The announcement also included a cautionary note regarding forward-looking statements made in the press release. These statements, which are not historical facts, are based on current expectations and predictions about future events. As with any forward-looking statements, they are subject to various risks and uncertainties, such as changes in economic conditions, raw material and energy availability, market demand, competition, technology, and access to financing. The company’s filings with the SEC detail these risks further.

Investors are advised not to place undue reliance on these forward-looking statements, which apply only as of the date of the report. Mueller Industries also stated it has no obligation to update or publicly announce revisions to any forward-looking statements due to events occurring after the date of the release.

This dividend increase is based on a press release statement from Mueller Industries, Inc. and reflects the company’s performance and strategy for shareholder returns.

In other recent news, Mueller Industries reported fourth-quarter earnings that fell short of expectations, with adjusted earnings per share at $1.21 compared to the analyst consensus of $1.06. However, the company exceeded revenue projections, posting $923.5 million against an estimated $847 million, marking a 26.1% increase year-over-year. The revenue boost was attributed to acquisitions in the latter half of 2024 and increased unit volume in U.S. construction-related products, alongside higher copper prices. CEO Greg Christopher noted that the fourth quarter was the strongest of the year in terms of operating income performance. Mueller Industries generated $140.1 million in operating cash flow for the fourth quarter and $645.9 million for the full year, with year-end cash and short-term investments totaling $1.06 billion. The company is optimistic about its future, with several initiatives underway and a commitment to reinvest in core operations. Christopher also mentioned potential positive impacts from new trade and regulatory policies, although these are expected to take time to develop.
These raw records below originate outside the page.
(* ===== verification/SystemExamples.v ===== *)
(** * internal: runs of the process

    Schedules that an interpreter executes on the transition system, and the
    states they reach: a crash of [Sync], a snapshot that outlives its ConfigMap
    and a save overtaken by an older one; then the invariants at one of these
    states. *)

From stdpp Require Import options.
From S2P Require Import Prelude.
From S2P Require Import GoStd.
From S2P Require Import GoSlice.
From S2P Require Import Envoy.
From S2P Require Import AppConfig.
From S2P Require Import Resources.
From S2P Require Import Config.
From S2P Require Import Api.
From S2P Require Import Certs.
From S2P Require Import Utils.
From S2P Require Import ConfigStore.
From S2P Require Import Discovery.
From S2P Require Import StoreFacts.
From S2P Require Import StoreTheorems.
From S2P Require Import ConfigMapsStore.
From S2P Require Import WorldFacts.
From S2P Require Import System.
From S2P Require Import SystemTheorems.
From S2P Require Import Samples.
From Stdlib Require Import ZArith.

Module SystemExamples.

Import Samples ConfigMapsStore System SystemTheorems.

#[local] Existing Instances codec crypto xds parser runtime_doubling map_order_std.
#[local] Existing Instances xds_laws.

(** ** Executing a schedule *)

(** One step of a schedule: an event, or the next action of the goroutine at a
    position, against some state of the cluster. *)
Inductive Move :=
  | MEvent (s : Source) (v : Visitor)
  | MConfig (cm : ConfigMap)
  | MRun (i : nat) (k : KubeCache).

Definition next (i : nat) (k : KubeCache) (p : Process)
  : option (res (World * option (list Action))) :=
  match p_threads p !! i with
  | Some (a :: _) => Some (exec app ca uuids 0 5 k a (p_world p))
  | _ => None
  end.

Definition move (mv : Move) (p : Process) : option Process :=
  match mv with
  | MEvent s v =>
      if idle s p && raises s v
      then Some (mkProcess (p_world p) ((on_visitor v (p_world p) ++ [AEnd s]) :: p_threads p))
      else None
  | MConfig cm =>
      match on_new_config app cm, idle SConfigMaps p with
      | Ok t, true => Some (mkProcess (p_world p) ((t ++ [AEnd SConfigMaps]) :: p_threads p))
      | _, _ => None
      end
  | MRun i k =>
      match next i k p with
      | Some (Ok (w', pre)) =>
          let rest := tail (default [] (p_threads p !! i)) in
          Some (schedule_spawned w'
            (take i (p_threads p) ++ from_option (λ acts, acts ++ rest) [] pre
               :: drop (S i) (p_threads p)))
      | _ => None
      end
  end.

Fixpoint moves (ms : list Move) (p : Process) : option Process :=
  match ms with
  | [] => Some p
  | mv :: ms' => match move mv p with Some p' => moves ms' p' | None => None end
  end.

Lemma move_run i k p p' : move (MRun i k) p = Some p' → run app ca uuids k p p'.
Proof.
  simpl. unfold next. destruct (p_threads p !! i) as [[|a rest]|] eqn:Ei; [done| |done].
  destruct (exec app ca uuids 0 5 k a (p_world p)) as [[w' pre]| |] eqn:Ex; [|done..].
  intros [= <-].
  apply (run_action _ _ _ k p map_order_std 0 5%nat _ a rest _ w' pre); [|done].
  by rewrite <-(take_drop_middle _ _ _ Ei) at 1.
Qed.

Lemma move_step mv p p' : move mv p = Some p' → step app ca uuids p p'.
Proof.
  destruct mv as [s v|cm|i k]; [simpl..|intros Hm; by eapply step_run, move_run].
  - destruct (idle s p) eqn:Ei, (raises s v) eqn:Er; [|done..]. intros [= <-].
    by apply (step_event _ _ _ _ map_order_std).
  - destruct (on_new_config app cm) as [t| |] eqn:E; [|done..].
    destruct (idle SConfigMaps p) eqn:Ei; [|done]. intros [= <-].
    by apply (step_new_config _ _ _ _ map_order_std cm).
Qed.

(** A schedule without events. *)
Lemma moves_runs k js p p' :
  moves (map (λ i, MRun i k) js) p = Some p' → rtc (run app ca uuids k) p p'.
Proof.
  revert p. induction js as [|i js IH]; intros p; cbn [moves map]; [by intros [= ->]|].
  destruct (move (MRun i k) p) as [p1|] eqn:E; [|done]. intros ?%IH.
  eapply rtc_l; [by eapply move_run|done].
Qed.

Lemma moves_reachable ms c p : moves ms (initial c) = Some p → reachable app ca uuids c p.
Proof.
  unfold reachable. generalize (initial c) as p0. induction ms as [|mv ms IH]; intros p0; simpl.
  - by intros [= ->].
  - destruct (move mv p0) as [p1|] eqn:E; [|done]. intros ?%IH.
    eapply rtc_l; [by eapply move_step|done].
Qed.

(** A schedule whose last state has a decidable property reaches such a state. *)
Lemma run_reaches (P : Process → Prop) `{∀ p, Decision (P p)} ms c :
  match moves ms (initial c) with Some p => bool_decide (P p) | None => false end = true →
  ∃ p, reachable app ca uuids c p ∧ P p.
Proof.
  destruct (moves ms (initial c)) as [p|] eqn:E; [|done]. intros HP.
  exists p. split; [by eapply moves_reachable|by apply (bool_decide_eq_true (P p))].
Qed.

(** ** Schedules *)

Definition cm_web : ConfigMap :=
  mkConfigMap "cm" "ns" {["app" := "envoy-control-plane"]} None (Some {["n" := "n;web;;"]}).

Definition k1 : KubeCache := kube_web ["10.0.0.1"].
Definition k2 : KubeCache := kube_web ["10.0.0.2"].
Definition k3 : KubeCache := kube_web ["10.0.0.3"].

(** The ConfigMap arrives and its store is built and registered; the push the
    store started has not run yet. *)
Definition boot : list Move :=
  [MConfig cm_web; MRun 0 k1; MRun 0 k1; MRun 0 k1; MRun 0 k1].

(** The periodic [Sync] comes before the first push. *)
Definition sync_first : list Move :=
  boot ++ [MEvent SSync VSync; MRun 0 k1; MRun 0 k1; MRun 0 k1; MRun 0 k1].

(** The ConfigMap is deleted, and only then the push runs. *)
Definition push_late : list Move :=
  boot ++ [MEvent SConfigMaps (VDelete cm_web); MRun 0 k1; MRun 0 k1; MRun 0 k1; MRun 0 k1;
           MRun 2 k1].

(** The ConfigMap is updated, and the push of the store that is replaced runs after
    that of the new one. *)
Definition push_overtaken : list Move :=
  boot ++ [MConfig cm_web; MRun 0 k1; MRun 0 k1; MRun 0 k1; MRun 0 k1; MRun 3 k1; MRun 2 k1].

(** A pod event and an endpoint event: the save of the first has read the
    endpoints when the service is at [k2]; the service moves on to [k3], where the
    second one saves and pushes; then the first commits and pushes what it had read. *)
Definition stale_save : list Move :=
  boot ++ [MRun 1 k1;
           MEvent SPods VNewPod; MRun 0 k2; MRun 0 k2; MRun 0 k2;
           MEvent SEndpoints VNewPod; MRun 0 k3; MRun 0 k3; MRun 0 k3; MRun 0 k3; MRun 0 k3;
           MRun 4 k3; MRun 1 k3; MRun 1 k3; MRun 5 k3].

(** ** What the runs show *)

(** Whether the next action of a goroutine ends the process. *)
Definition crashes_at (i : nat) (k : KubeCache) (p : Process) : bool :=
  match next i k p with Some (Crash _) => true | _ => false end.

Lemma crashes_at_crashes i k p : crashes_at i k p = true → crashes app ca uuids p.
Proof.
  unfold crashes_at, next. destruct (p_threads p !! i) as [[|a rest]|] eqn:Ei; [done| |done].
  destruct (exec app ca uuids 0 5 k a (p_world p)) as [[w' pre]| |why] eqn:Ex; [done..|].
  intros _. exists map_order_std, 0%Z, 5%nat, k, (take i (p_threads p)), a, rest,
    (drop (S i) (p_threads p)), why.
  split; [symmetry; by apply take_drop_middle|done].
Qed.

(** the process can crash in normal operation: when the periodic [Sync] visits
    a store before the store's first push has reached the cache, it calls a
    method of the nil snapshot. *)
Theorem sync_can_crash : ∃ p, reachable app ca uuids ∅ p ∧ crashes app ca uuids p.
Proof.
  destruct (run_reaches (λ p, crashes_at 0 k1 p = true) sync_first ∅) as (p & Hr & Hp);
    [vm_compute; reflexivity|].
  exists p. split; [done|by eapply crashes_at_crashes].
Qed.

(** The snapshot of a deleted ConfigMap can stay in the cache for good: a push
    does not look at [isStoped], so one that runs after the deletion publishes
    again, and with the store gone from the map nothing clears it: every later
    pod, endpoint, synchronisation or deletion event has nothing to do. *)
Theorem snapshot_outlives_configmap :
  ∃ p, reachable app ca uuids ∅ p ∧ quiescent p ∧ StoreMap (p_world p) = ∅ ∧
    is_Some (GetSnapshot (w_cache (p_world p)) "n") ∧
    ∀ (order : MapOrder) v, on_visitor v (p_world p) = [].
Proof.
  destruct (run_reaches (λ p, (quiescent p ∧ StoreMap (p_world p) = ∅) ∧
    bool_decide (is_Some (GetSnapshot (w_cache (p_world p)) "n")) = true) push_late ∅)
    as (p & Hr & [Hq Hm] & Hs); [vm_compute; reflexivity|].
  exists p. split_and!; [done..|by apply bool_decide_eq_true in Hs|].
  intros order v. unfold on_visitor. by rewrite Hm, range_empty.
Qed.

(** a save can be undone by an older one: collecting and committing are not
    one critical section, so after this run, where every action since the service
    moved ran against [k3], nothing is left to do and the store has recorded,
    and the cache serves, the address it had at [k2]. *)
Theorem older_save_wins :
  match moves stale_save (initial ∅) with
  | Some p => quiescent p ∧
      lastEndpointsArray <$> (w_heap (p_world p) !! 0%nat)
        = Some (Some ["web|unknown|0|10.0.0.2|80|0"]) ∧
      (GetVersion <$> GetSnapshot (w_cache (p_world p)) "n")
        = Version <$> (w_heap (p_world p) !! 0%nat)
  | None => False
  end.
Proof. vm_compute. split_and!; [by repeat constructor|reflexivity..]. Qed.

(** A store that was replaced can still publish: its push may run after that of the
    store that took its place, and then the node is served the old configuration,
    although nothing is left to do, until the next round of [Sync] compares the
    versions. *)
Theorem replaced_store_overrides :
  match moves push_overtaken (initial ∅) with
  | Some p => quiescent p ∧ StoreMap (p_world p) !! "n" = Some 1%nat ∧
      isStoped <$> (w_heap (p_world p) !! 0%nat) = Some true ∧
      (GetVersion <$> GetSnapshot (w_cache (p_world p)) "n")
        = Version <$> (w_heap (p_world p) !! 0%nat) ∧
      (GetVersion <$> GetSnapshot (w_cache (p_world p)) "n")
        ≠ Version <$> (w_heap (p_world p) !! 1%nat)
  | None => False
  end.
Proof. vm_compute. split_and!; [by repeat constructor|reflexivity..|discriminate]. Qed.

(** ** Witnesses *)

(** A process that has pushed its first snapshot. *)
Lemma pushed_run :
  ∃ p, reachable app ca uuids ∅ p ∧
    (is_Some (StoreMap (p_world p) !! "n") ∧
     bool_decide (GetVersion <$> GetSnapshot (w_cache (p_world p)) "n"
       = Version <$> (w_heap (p_world p) !! 0%nat)) = true) ∧
    bool_decide (is_Some (GetSnapshot (w_cache (p_world p)) "n")) = true.
Proof.
  apply (run_reaches (λ p, (is_Some (StoreMap (p_world p) !! "n") ∧
     bool_decide (GetVersion <$> GetSnapshot (w_cache (p_world p)) "n"
       = Version <$> (w_heap (p_world p) !! 0%nat)) = true) ∧
    bool_decide (is_Some (GetSnapshot (w_cache (p_world p)) "n")) = true) (boot ++ [MRun 1 k1])).
  vm_compute. reflexivity.
Qed.

Lemma uuids_not_empty i : uuids i ≠ "".
Proof. done. Qed.

Lemma empty_cache id : GetSnapshot ∅ id = None.
Proof. reflexivity. Qed.

Lemma state_invariant_witness :
  ∃ p l cs, reachable app ca uuids ∅ p ∧ StoreMap (p_world p) !! "n" = Some l ∧
    w_heap (p_world p) !! l = Some cs ∧ ID (cs_Config cs) = "n".
Proof.
  destruct pushed_run as (p & Hr & [[l Hl] _] & _).
  destruct (state_invariant app ca uuids ∅ p Hr) as [Hm _].
  destruct (Hm "n" l Hl) as (cs & Hcs & Hid). by exists p, l, cs.
Defined.

Lemma cache_isolation_witness :
  ∃ p snap l cs, reachable app ca uuids ∅ p ∧
    GetSnapshot (w_cache (p_world p)) "n" = Some snap ∧
    w_heap (p_world p) !! l = Some cs ∧ ID (cs_Config cs) = "n".
Proof.
  destruct pushed_run as (p & Hr & _ & Hs). apply bool_decide_eq_true in Hs as [snap Hs].
  destruct (cache_isolation app ca uuids ∅ p "n" snap uuids_not_empty empty_cache Hr Hs)
    as (l & cs & v & ep & ss & Hl & Hid & _). by exists p, snap, l, cs.
Defined.

Lemma version_identifies_witness :
  ∃ p snap cs, reachable app ca uuids ∅ p ∧ w_heap (p_world p) !! 0%nat = Some cs ∧
    GetSnapshot (w_cache (p_world p)) "n" = Some snap ∧ ID (cs_Config cs) = "n".
Proof.
  destruct pushed_run as (p & Hr & [_ Hv] & Hs).
  apply bool_decide_eq_true in Hs as [snap Hs]. apply bool_decide_eq_true in Hv.
  rewrite Hs in Hv. destruct (w_heap (p_world p) !! 0%nat) as [cs|] eqn:Hl; [|discriminate Hv].
  injection Hv as Hv.
  destruct (version_identifies app ca uuids ∅ p "n" snap 0%nat cs uuids_not_empty
    empty_cache Hr Hl Hs Hv) as (Hid & _). by exists p, snap, cs.
Defined.

End SystemExamples.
This article was generated with the support of AI and reviewed by an editor. For more information see our T&C.

Latest comments

Risk Disclosure: Trading in financial instruments and/or cryptocurrencies involves high risks including the risk of losing some, or all, of your investment amount, and may not be suitable for all investors. Prices of cryptocurrencies are extremely volatile and may be affected by external factors such as financial, regulatory or political events. Trading on margin increases the financial risks.
Before deciding to trade in financial instrument or cryptocurrencies you should be fully informed of the risks and costs associated with trading the financial markets, carefully consider your investment objectives, level of experience, and risk appetite, and seek professional advice where needed.
Fusion Media would like to remind you that the data contained in this website is not necessarily real-time nor accurate. The data and prices on the website are not necessarily provided by any market or exchange, but may be provided by market makers, and so prices may not be accurate and may differ from the actual price at any given market, meaning prices are indicative and not appropriate for trading purposes. Fusion Media and any provider of the data contained in this website will not accept liability for any loss or damage as a result of your trading, or your reliance on the information contained within this website.
It is prohibited to use, store, reproduce, display, modify, transmit or distribute the data contained in this website without the explicit prior written permission of Fusion Media and/or the data provider. All intellectual property rights are reserved by the providers and/or the exchange providing the data contained in this website.
Fusion Media may be compensated by the advertisers that appear on the website, based on your interaction with the advertisements or advertisers
© 2007-2025 - Fusion Media Limited. All Rights Reserved.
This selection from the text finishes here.